*SUPPLIED RECORDS:*
# # #

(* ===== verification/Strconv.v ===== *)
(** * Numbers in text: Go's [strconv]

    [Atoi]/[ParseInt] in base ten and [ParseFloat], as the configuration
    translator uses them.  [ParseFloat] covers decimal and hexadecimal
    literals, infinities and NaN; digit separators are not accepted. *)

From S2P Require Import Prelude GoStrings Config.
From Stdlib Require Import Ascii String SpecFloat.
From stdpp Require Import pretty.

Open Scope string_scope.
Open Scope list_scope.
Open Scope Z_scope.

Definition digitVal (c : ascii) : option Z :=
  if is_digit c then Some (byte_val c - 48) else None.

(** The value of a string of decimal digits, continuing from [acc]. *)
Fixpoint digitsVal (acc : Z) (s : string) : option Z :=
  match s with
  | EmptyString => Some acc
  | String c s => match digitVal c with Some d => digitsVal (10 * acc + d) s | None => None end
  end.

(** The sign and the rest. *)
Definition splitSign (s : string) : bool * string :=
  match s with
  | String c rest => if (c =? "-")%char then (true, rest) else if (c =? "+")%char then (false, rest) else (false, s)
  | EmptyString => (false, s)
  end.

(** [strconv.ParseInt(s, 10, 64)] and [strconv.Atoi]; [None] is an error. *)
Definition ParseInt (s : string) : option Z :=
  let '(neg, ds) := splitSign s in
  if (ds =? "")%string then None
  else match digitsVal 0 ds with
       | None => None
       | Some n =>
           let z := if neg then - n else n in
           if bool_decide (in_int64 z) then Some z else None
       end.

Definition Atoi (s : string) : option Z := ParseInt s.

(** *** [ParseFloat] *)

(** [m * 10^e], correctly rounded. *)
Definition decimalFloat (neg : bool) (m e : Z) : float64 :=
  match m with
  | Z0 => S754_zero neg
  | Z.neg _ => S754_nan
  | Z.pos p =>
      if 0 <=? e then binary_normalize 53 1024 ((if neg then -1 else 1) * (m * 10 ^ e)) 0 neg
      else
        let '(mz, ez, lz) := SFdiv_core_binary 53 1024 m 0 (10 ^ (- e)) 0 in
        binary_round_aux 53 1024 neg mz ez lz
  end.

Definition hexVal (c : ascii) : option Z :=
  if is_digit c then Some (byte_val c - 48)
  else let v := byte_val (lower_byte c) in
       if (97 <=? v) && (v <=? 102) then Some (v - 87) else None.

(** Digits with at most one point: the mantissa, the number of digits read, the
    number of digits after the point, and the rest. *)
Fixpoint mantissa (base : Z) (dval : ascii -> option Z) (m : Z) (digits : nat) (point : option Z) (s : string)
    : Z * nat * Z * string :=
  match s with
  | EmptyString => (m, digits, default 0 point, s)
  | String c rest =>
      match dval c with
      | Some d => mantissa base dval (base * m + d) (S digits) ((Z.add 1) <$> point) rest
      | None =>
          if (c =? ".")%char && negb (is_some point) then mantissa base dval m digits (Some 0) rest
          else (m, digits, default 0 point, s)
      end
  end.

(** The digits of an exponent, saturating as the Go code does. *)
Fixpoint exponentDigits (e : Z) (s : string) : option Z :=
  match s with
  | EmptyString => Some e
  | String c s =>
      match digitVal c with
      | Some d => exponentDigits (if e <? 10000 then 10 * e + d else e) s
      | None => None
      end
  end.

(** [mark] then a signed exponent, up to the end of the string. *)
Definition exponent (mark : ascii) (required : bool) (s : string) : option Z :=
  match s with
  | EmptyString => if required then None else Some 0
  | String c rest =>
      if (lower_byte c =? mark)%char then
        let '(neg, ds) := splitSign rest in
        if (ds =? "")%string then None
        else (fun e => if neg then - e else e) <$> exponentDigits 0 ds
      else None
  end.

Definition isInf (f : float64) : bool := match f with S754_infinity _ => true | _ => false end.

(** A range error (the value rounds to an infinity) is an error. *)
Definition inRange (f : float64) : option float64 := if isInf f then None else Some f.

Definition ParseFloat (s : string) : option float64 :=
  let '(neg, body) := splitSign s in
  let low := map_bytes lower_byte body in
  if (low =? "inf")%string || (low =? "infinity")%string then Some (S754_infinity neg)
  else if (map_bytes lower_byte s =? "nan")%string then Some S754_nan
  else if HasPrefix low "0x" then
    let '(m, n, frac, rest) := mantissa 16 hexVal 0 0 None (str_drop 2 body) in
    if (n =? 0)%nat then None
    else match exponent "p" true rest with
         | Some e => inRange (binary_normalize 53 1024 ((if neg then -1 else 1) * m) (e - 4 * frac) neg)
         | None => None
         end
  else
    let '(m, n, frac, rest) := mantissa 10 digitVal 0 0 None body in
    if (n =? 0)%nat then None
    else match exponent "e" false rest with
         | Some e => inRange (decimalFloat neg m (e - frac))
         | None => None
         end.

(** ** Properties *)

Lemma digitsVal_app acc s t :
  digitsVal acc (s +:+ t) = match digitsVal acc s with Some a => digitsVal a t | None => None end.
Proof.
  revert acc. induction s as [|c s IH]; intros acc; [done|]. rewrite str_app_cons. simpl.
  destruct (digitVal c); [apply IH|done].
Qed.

# # #

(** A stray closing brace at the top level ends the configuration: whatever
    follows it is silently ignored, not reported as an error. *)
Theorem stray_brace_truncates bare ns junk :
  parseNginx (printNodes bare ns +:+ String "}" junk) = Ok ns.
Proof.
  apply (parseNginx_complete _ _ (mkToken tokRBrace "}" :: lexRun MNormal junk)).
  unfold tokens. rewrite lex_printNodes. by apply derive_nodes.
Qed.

# # #

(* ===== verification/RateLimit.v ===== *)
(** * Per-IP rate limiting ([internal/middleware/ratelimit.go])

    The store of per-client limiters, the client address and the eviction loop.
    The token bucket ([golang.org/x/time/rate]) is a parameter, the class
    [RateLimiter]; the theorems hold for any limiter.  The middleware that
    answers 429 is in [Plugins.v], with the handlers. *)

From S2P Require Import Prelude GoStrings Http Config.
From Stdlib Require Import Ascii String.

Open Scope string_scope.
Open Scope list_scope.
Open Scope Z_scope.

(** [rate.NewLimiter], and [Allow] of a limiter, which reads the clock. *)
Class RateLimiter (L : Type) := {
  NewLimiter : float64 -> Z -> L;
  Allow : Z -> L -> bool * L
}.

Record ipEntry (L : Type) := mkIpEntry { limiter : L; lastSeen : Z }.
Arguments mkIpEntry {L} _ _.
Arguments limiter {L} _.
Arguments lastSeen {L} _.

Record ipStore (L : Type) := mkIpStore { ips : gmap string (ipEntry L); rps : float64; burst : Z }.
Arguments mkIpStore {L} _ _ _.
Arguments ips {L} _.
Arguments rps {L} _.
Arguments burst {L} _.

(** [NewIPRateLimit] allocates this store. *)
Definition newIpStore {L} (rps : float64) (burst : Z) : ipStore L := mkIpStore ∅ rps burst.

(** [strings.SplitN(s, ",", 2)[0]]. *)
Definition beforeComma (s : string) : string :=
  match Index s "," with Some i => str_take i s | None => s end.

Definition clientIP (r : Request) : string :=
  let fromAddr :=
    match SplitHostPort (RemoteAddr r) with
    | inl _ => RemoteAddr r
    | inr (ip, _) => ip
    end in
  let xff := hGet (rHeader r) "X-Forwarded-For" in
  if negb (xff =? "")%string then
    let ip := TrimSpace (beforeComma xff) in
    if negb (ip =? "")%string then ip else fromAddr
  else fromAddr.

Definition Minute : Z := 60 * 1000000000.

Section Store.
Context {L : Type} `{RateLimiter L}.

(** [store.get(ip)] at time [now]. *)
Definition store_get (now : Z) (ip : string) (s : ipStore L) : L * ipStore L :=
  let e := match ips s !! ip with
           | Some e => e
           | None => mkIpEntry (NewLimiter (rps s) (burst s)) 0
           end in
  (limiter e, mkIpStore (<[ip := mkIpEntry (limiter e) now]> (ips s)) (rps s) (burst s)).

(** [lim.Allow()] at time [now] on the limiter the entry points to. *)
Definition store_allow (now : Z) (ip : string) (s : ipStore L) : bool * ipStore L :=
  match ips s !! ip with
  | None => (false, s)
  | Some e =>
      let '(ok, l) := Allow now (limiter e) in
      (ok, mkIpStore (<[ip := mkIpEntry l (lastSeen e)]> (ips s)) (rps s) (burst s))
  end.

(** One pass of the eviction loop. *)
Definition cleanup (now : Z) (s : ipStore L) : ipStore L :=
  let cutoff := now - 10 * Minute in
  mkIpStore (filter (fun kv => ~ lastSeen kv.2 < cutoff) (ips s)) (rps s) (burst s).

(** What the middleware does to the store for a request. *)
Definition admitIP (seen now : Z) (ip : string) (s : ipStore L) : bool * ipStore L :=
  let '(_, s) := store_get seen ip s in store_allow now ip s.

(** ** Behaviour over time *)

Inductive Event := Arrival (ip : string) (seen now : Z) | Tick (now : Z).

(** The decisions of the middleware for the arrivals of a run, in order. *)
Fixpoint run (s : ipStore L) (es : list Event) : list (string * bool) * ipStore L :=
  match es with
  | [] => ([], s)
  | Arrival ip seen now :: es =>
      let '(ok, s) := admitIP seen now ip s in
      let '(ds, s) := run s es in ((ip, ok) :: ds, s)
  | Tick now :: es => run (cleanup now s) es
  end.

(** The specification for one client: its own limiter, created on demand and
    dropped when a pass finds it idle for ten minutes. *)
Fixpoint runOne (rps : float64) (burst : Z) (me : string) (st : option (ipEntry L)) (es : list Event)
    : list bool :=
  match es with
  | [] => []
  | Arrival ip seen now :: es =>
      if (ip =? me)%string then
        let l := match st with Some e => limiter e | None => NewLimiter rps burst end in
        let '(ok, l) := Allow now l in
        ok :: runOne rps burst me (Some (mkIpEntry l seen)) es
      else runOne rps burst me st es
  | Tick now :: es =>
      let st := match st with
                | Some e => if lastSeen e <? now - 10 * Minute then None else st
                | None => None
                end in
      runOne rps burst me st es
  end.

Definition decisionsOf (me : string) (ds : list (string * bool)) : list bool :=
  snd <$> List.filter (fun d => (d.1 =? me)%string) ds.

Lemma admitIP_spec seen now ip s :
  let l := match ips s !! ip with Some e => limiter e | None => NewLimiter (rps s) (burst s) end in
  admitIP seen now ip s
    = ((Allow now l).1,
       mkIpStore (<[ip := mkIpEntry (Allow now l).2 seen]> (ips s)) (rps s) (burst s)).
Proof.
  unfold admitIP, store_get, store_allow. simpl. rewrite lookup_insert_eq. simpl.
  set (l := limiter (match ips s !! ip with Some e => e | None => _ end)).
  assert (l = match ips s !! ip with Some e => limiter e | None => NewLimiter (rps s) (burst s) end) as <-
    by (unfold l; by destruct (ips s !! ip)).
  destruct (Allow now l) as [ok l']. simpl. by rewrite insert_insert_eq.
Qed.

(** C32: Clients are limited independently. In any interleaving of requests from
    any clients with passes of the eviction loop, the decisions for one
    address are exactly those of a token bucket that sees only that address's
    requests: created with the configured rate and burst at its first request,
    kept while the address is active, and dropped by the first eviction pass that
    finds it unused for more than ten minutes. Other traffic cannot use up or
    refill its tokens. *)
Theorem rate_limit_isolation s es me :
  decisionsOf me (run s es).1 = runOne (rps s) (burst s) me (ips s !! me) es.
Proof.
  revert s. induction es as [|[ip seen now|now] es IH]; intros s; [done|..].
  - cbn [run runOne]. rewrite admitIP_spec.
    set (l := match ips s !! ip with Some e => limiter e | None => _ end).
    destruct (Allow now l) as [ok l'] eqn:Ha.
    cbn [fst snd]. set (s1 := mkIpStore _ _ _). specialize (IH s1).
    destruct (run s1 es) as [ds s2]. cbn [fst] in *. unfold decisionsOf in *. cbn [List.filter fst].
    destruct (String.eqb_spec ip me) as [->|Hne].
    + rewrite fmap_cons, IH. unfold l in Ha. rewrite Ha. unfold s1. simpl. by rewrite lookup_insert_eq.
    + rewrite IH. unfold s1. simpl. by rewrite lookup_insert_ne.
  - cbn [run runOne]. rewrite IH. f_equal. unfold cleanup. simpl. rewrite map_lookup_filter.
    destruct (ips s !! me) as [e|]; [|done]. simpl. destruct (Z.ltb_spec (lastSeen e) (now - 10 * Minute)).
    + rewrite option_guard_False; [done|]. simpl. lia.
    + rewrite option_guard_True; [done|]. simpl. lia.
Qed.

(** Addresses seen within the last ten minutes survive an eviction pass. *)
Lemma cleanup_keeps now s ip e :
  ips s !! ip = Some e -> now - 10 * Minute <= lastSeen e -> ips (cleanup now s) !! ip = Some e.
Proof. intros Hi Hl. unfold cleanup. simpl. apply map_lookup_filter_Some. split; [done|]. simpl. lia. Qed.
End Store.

# # #

Above are the entries. Output exactly the lines beginning with the line that has "(* ===== verification/Strconv.v ===== *)" and ending with the line that has "translator uses them.".

(* ===== verification/Strconv.v ===== *)
(** * Numbers in text: Go's [strconv]

    [Atoi]/[ParseInt] in base ten and [ParseFloat], as the configuration
    translator uses them.  [ParseFloat] covers decimal and hexadecimal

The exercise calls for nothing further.